▸ **Problem**
Exactly the lines from the start of the data below through the line containing "[LibraryManager] are functions" must be returned, and no others.

(Stored data)
--- START ---
(** * Plyer library catalog: scanner, reconciler, playlist queries, mutations

    A shallow embedding of [src/main/library.ts] and of the schema created by
    [openDatabase].  The SQLite tables are lists of rows in rowid order, the
    prepared statements are functions on those lists, and the methods of
    [LibraryManager] are functions on a record holding the manager's fields. *)

From Stdlib Require Import ZArith QArith Qround String Ascii List Lia.
From stdpp Require Import gmap strings list sorting.

Set Warnings "-clear-no-such-hyp,-register-all".

Local Open Scope string_scope.
Local Open Scope Z_scope.

(** ** JavaScript values *)

(** A finite JavaScript number.  Every finite double is a rational; NaN and
    the infinities are outside the model. *)
Abbreviation number := Q.

(** [Math.trunc]: round toward zero. *)
Definition Math_trunc (x : number) : Z := Z.quot (Qnum x) (Z.pos (Qden x)).

(** [x > 0] on numbers. *)
Definition gt0 (x : number) : bool := negb (Qle_bool x 0).

(** Truthiness of an integral number: only zero is falsy. *)
Definition truthy (n : Z) : bool := negb (n =? 0).

(** ** The schema of [openDatabase] *)

(** [files].  [meta] is always NULL and is left out. *)
Record FileRow := {
  f_id : Z;
  f_path : string;
  f_name : string;
  f_ext : string;
  f_duration_ms : number;
  f_size : number;
  f_mtime : number;
  f_created_ms : number;
  f_rating : number;
  f_added_on : Z;
  f_last_played : option Z;
  f_play_count : Z;
  f_is_missing : bool
}.

(** [file_playlists]; UNIQUE(file_id, playlist_id).  The columns [id] and
    [added_on] are never read back and are left out.  [order_index] is
    nullable in the schema. *)
Record FilePlaylistRow := {
  fp_file_id : Z;
  fp_playlist_id : Z;
  fp_order_index : option Z
}.

(** [tags]; UNIQUE(name).  [added_on] is left out. *)
Record TagRow := {
  t_id : Z;
  t_name : string
}.

(** [file_tags]; UNIQUE(file_id, tag_id).  [added_on] is left out. *)
Record FileTagRow := {
  ft_id : Z;
  ft_file_id : Z;
  ft_tag_id : Z
}.

(** The database: each table in rowid order, and for the AUTOINCREMENT keys
    that the code reads back the largest rowid ever handed out
    ([sqlite_sequence]). *)
Record DB := {
  files : list FileRow;
  files_seq : Z;
  file_playlists : list FilePlaylistRow;
  tags : list TagRow;
  tags_seq : Z;
  file_tags : list FileTagRow;
  file_tags_seq : Z
}.

(** The fields of [LibraryManager]. *)
Record LibraryManager := {
  root : option string;
  db : option DB;
  libraryPlaylistId : Z
}.

(** [!this.root]: null or the empty string. *)
Definition no_root (m : LibraryManager) : bool :=
  match root m with
  | None => true
  | Some r => bool_decide (r = "")
  end.

(** ** Requests and responses *)

Inductive SortMode := SortPlaylist | SortFilename | SortCreated | SortRandom.

(** [PlaylistRequest]: the options plus the optional page window and seed.
    [tags] is an array in the type, so that [options.tags ?? []] is the
    array itself. *)
Record PlaylistRequest := {
  sort : SortMode;
  ratingMin : number;
  req_tags : list string;
  limit : option number;
  offset : option number;
  seed : option number
}.

(** The fields of [FileItem] that come from the catalog.  [absolutePath],
    [fileUrl] and the thumbnail fields are derived from the root and the
    disk and are not part of the model. *)
Record FileItem := {
  i_id : Z;
  i_path : string;
  i_name : string;
  i_ext : string;
  i_durationMs : number;
  i_rating : number;
  i_size : number;
  i_mtime : number;
  i_createdMs : number;
  i_orderIndex : Z;
  i_tags : list string
}.

Record PlaylistResponse := {
  items : list FileItem;
  total : Z
}.

(** ** The playlist query *)

(** The ORDER BY clause with its bound parameter. *)
Inductive OrderBy :=
| ByOrderIndex            (* COALESCE(fp.order_index, 0) ASC, f.id ASC *)
| ByName                  (* f.name COLLATE NOCASE ASC, f.id ASC *)
| ByCreated               (* f.created_ms DESC, f.id DESC *)
| ByRandom (seed : Z).    (* ((f.id * ?) % 2147483647) ASC *)

(** [Math.abs(Math.trunc(options.seed ?? 1)) || 1] *)
Definition effective_seed (s : option number) : Z :=
  let n := Z.abs (Math_trunc (default 1%Q s)) in
  if truthy n then n else 1.

(** The [default] branch of the switch is the branch of ["playlist"]. *)
Definition buildOrderBy (options : PlaylistRequest) : OrderBy :=
  match sort options with
  | SortFilename => ByName
  | SortCreated => ByCreated
  | SortRandom => ByRandom (effective_seed (seed options))
  | SortPlaylist => ByOrderIndex
  end.

(** What [buildPlaylistQueryParts] returns: the optional rating bound, the
    HAVING parameters (the requested names and their number) and the order. *)
Record QueryParts := {
  ratingParams : option number;
  tagParams : option (list string * nat);
  orderBy : OrderBy
}.

Definition buildPlaylistQueryParts (options : PlaylistRequest) : QueryParts :=
  {| ratingParams :=
       if gt0 (ratingMin options) then Some (ratingMin options) else None;
     tagParams :=
       if bool_decide (0 < length (req_tags options))%nat
       then Some (req_tags options, length (req_tags options))
       else None;
     orderBy := buildOrderBy options |}.

(** One group of [baseSql]: a file row, the order index of its membership in
    the given playlist (NULL when there is none) and the names of the tags
    joined to it (NULL for a dangling tag id). *)
Record GroupRow := {
  g_file : FileRow;
  g_order_index : option Z;
  g_names : list (option string)
}.

(** LEFT JOIN file_playlists fp ON fp.file_id = f.id AND fp.playlist_id = ?
    (at most one row by the UNIQUE constraint). *)
Definition membership (d : DB) (playlistId fileId : Z) : option FilePlaylistRow :=
  List.find (fun r => bool_decide (fp_file_id r = fileId ∧ fp_playlist_id r = playlistId))
            (file_playlists d).

Definition tag_name (d : DB) (tagId : Z) : option string :=
  t_name <$> List.find (fun t => bool_decide (t_id t = tagId)) (tags d).

(** LEFT JOIN file_tags ft ON ft.file_id = f.id LEFT JOIN tags t ON t.id = ft.tag_id *)
Definition joined_names (d : DB) (fileId : Z) : list (option string) :=
  tag_name d ∘ ft_tag_id <$> filter (fun r => ft_file_id r = fileId) (file_tags d).

Definition group_of (d : DB) (playlistId : Z) (f : FileRow) : GroupRow :=
  {| g_file := f;
     g_order_index := membership d playlistId (f_id f) ≫= fp_order_index;
     g_names := joined_names d (f_id f) |}.

(** WHERE f.is_missing = 0 [AND f.rating >= ?] *)
Definition where_clause (q : QueryParts) (f : FileRow) : bool :=
  negb (f_is_missing f) &&
  match ratingParams q with
  | Some r => Qle_bool r (f_rating f)
  | None => true
  end.

(** COUNT(DISTINCT CASE WHEN t.name IN (...) THEN t.name END) *)
Definition count_distinct_in (requested : list string) (names : list (option string)) : nat :=
  length (remove_dups (filter (fun n => n ∈ requested) (omap (fun n => n) names))).

(** HAVING COUNT(DISTINCT ...) = ? *)
Definition having_clause (q : QueryParts) (g : GroupRow) : bool :=
  match tagParams q with
  | Some (requested, n) => bool_decide (count_distinct_in requested (g_names g) = n)
  | None => true
  end.

(** The groups selected by [baseSql], in rowid order. *)
Definition baseSql (d : DB) (playlistId : Z) (q : QueryParts) : list GroupRow :=
  filter (having_clause q)
    (group_of d playlistId <$> filter (where_clause q) (files d)).

(** SQLite's NOCASE collation: the 26 upper-case ASCII letters are folded to
    lower case before the bytes are compared. *)
Definition fold_case (c : ascii) : ascii :=
  let n := nat_of_ascii c in
  if ((65 <=? n) && (n <=? 90))%nat then ascii_of_nat (n + 32) else c.

Fixpoint nocase (s : string) : string :=
  match s with
  | EmptyString => EmptyString
  | String c s' => String (fold_case c) (nocase s')
  end.

(** The double nearest to an integer, ties to even: an integer below 2^53 in
    magnitude is a double, a larger one keeps its 53 leading bits.  (An
    integer past the largest double rounds to an infinity; the cast below
    saturates an infinity like every value from 2^63 on, so such an integer
    may stand for it.) *)
Definition round_to_double (x : Z) : Z :=
  let a := Z.abs x in
  if a <? 9007199254740992 then x
  else
    let s := Z.log2 a - 52 in
    let q := a / 2 ^ s in
    let r := a mod 2 ^ s in
    let half := 2 ^ (s - 1) in
    let q' := if r <? half then q
              else if half <? r then q + 1
              else if Z.even q then q else q + 1 in
    Z.sgn x * (q' * 2 ^ s).

(** The cast of a REAL to INTEGER that [%] applies to its operands:
    truncation, saturating at both ends of the 64-bit range. *)
Definition to_int64 (r : Z) : Z :=
  if r <=? -9223372036854775808 then -9223372036854775808
  else if 9223372036854775808 <=? r then 9223372036854775807
  else r.

(** [(id * ?) % 2147483647] as SQLite computes it.  The seed is a JavaScript
    number and is bound as a REAL, so that [id * ?] is a product of doubles
    (the integer [id] converted first), rounded to the nearest double; [%]
    casts it to INTEGER and takes the remainder, with the sign of the
    dividend.  [seed] is the integral double that [effective_seed] gives. *)
Definition sql_random_key (id seed : Z) : Z :=
  Z.rem (to_int64 (round_to_double (round_to_double id * seed))) 2147483647.

(** The sort key of the random order. *)
Definition random_key (seed : Z) (f : FileRow) : Z :=
  sql_random_key (f_id f) seed.

(** [order_le o a b]: the ORDER BY terms of [o] do not place [b] strictly
    before [a]. *)
Definition order_le (o : OrderBy) (a b : GroupRow) : bool :=
  let fa := g_file a in
  let fb := g_file b in
  match o with
  | ByOrderIndex =>
      let ka := default 0 (g_order_index a) in
      let kb := default 0 (g_order_index b) in
      (ka <? kb) || ((ka =? kb) && (f_id fa <=? f_id fb))
  | ByName =>
      match String.compare (nocase (f_name fa)) (nocase (f_name fb)) with
      | Lt => true
      | Eq => f_id fa <=? f_id fb
      | Gt => false
      end
  | ByCreated =>
      match Qcompare (f_created_ms fb) (f_created_ms fa) with
      | Lt => true
      | Eq => f_id fb <=? f_id fa
      | Gt => false
      end
  | ByRandom s => random_key s fa <=? random_key s fb
  end.

(** ORDER BY as a stable insertion sort of the groups taken in rowid order:
    rows that the ORDER BY terms do not separate keep their rowid order.
    (Only the random order can leave two rows unseparated; the other three
    end on [f.id].) *)
Fixpoint insert_row (o : OrderBy) (x : GroupRow) (l : list GroupRow) : list GroupRow :=
  match l with
  | [] => [x]
  | y :: l' => if order_le o x y then x :: l else y :: insert_row o x l'
  end.

Definition order_rows (o : OrderBy) (l : list GroupRow) : list GroupRow :=
  foldr (insert_row o) [] l.

(** [LIMIT ? OFFSET ?], present only when [limit] is truthy. *)
Definition limit_offset {A} (limit : option Z) (offset : Z) (rows : list A) : list A :=
  match limit with
  | Some n => if truthy n then take (Z.to_nat n) (drop (Z.to_nat offset) rows) else rows
  | None => rows
  end.

(** [options.limit && options.limit > 0 ? Math.trunc(options.limit) : null] *)
Definition page_limit (options : PlaylistRequest) : option Z :=
  match limit options with
  | Some l => if gt0 l then Some (Math_trunc l) else None
  | None => None
  end.

(** [options.offset && options.offset > 0 ? Math.trunc(options.offset) : 0] *)
Definition page_offset (options : PlaylistRequest) : Z :=
  match offset options with
  | Some k => if gt0 k then Math_trunc k else 0
  | None => 0
  end.

(** GROUP_CONCAT(t.name, '||'): NULL names are skipped, and the result is
    NULL when no name is left. *)
Definition group_concat (names : list (option string)) : option string :=
  match omap (fun n => n) names with
  | [] => None
  | ns => Some (String.concat "||" ns)
  end.

(** [s.split("||")], scanning left to right; [acc] holds the current piece
    in reverse. *)
Fixpoint split_bars (acc : list ascii) (s : string) : list string :=
  match s with
  | EmptyString => [string_of_list_ascii (rev acc)]
  | String "|" (String "|" rest) => string_of_list_ascii (rev acc) :: split_bars [] rest
  | String c rest => split_bars (c :: acc) rest
  end.

(** [row.tags ? row.tags.split("||").filter(Boolean) : []] *)
Definition row_tags (concat : option string) : list string :=
  match concat with
  | Some s => if bool_decide (s = "") then []
              else filter (fun p => p ≠ "") (split_bars [] s)
  | None => []
  end.

(** The SELECT list and the mapping of a result row to a [FileItem]. *)
Definition to_item (g : GroupRow) : FileItem :=
  let f := g_file g in
  {| i_id := f_id f;
     i_path := f_path f;
     i_name := f_name f;
     i_ext := f_ext f;
     i_durationMs := f_duration_ms f;
     i_rating := f_rating f;
     i_size := f_size f;
     i_mtime := f_mtime f;
     i_createdMs := f_created_ms f;
     i_orderIndex := default 0 (g_order_index g);
     i_tags := row_tags (group_concat (g_names g)) |}.

Definition getPlaylist (m : LibraryManager) (options : PlaylistRequest) : PlaylistResponse :=
  match db m with
  | Some d =>
      if no_root m then {| items := []; total := 0 |}
      else
        let playlistId := libraryPlaylistId m in
        let q := buildPlaylistQueryParts options in
        let total := Z.of_nat (length (baseSql d playlistId q)) in
        let limit := page_limit options in
        let offset := page_offset options in
        let rows := limit_offset limit offset (order_rows (orderBy q) (baseSql d playlistId q)) in
        {| items := to_item <$> rows; total := total |}
  | None => {| items := []; total := 0 |}
  end.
--- END ---
▸ **Written response**
(** * Plyer library catalog: scanner, reconciler, playlist queries, mutations

    A shallow embedding of [src/main/library.ts] and of the schema created by
    [openDatabase].  The SQLite tables are lists of rows in rowid order, the
    prepared statements are functions on those lists, and the methods of
    [LibraryManager] are functions on a record holding the manager's fields. *)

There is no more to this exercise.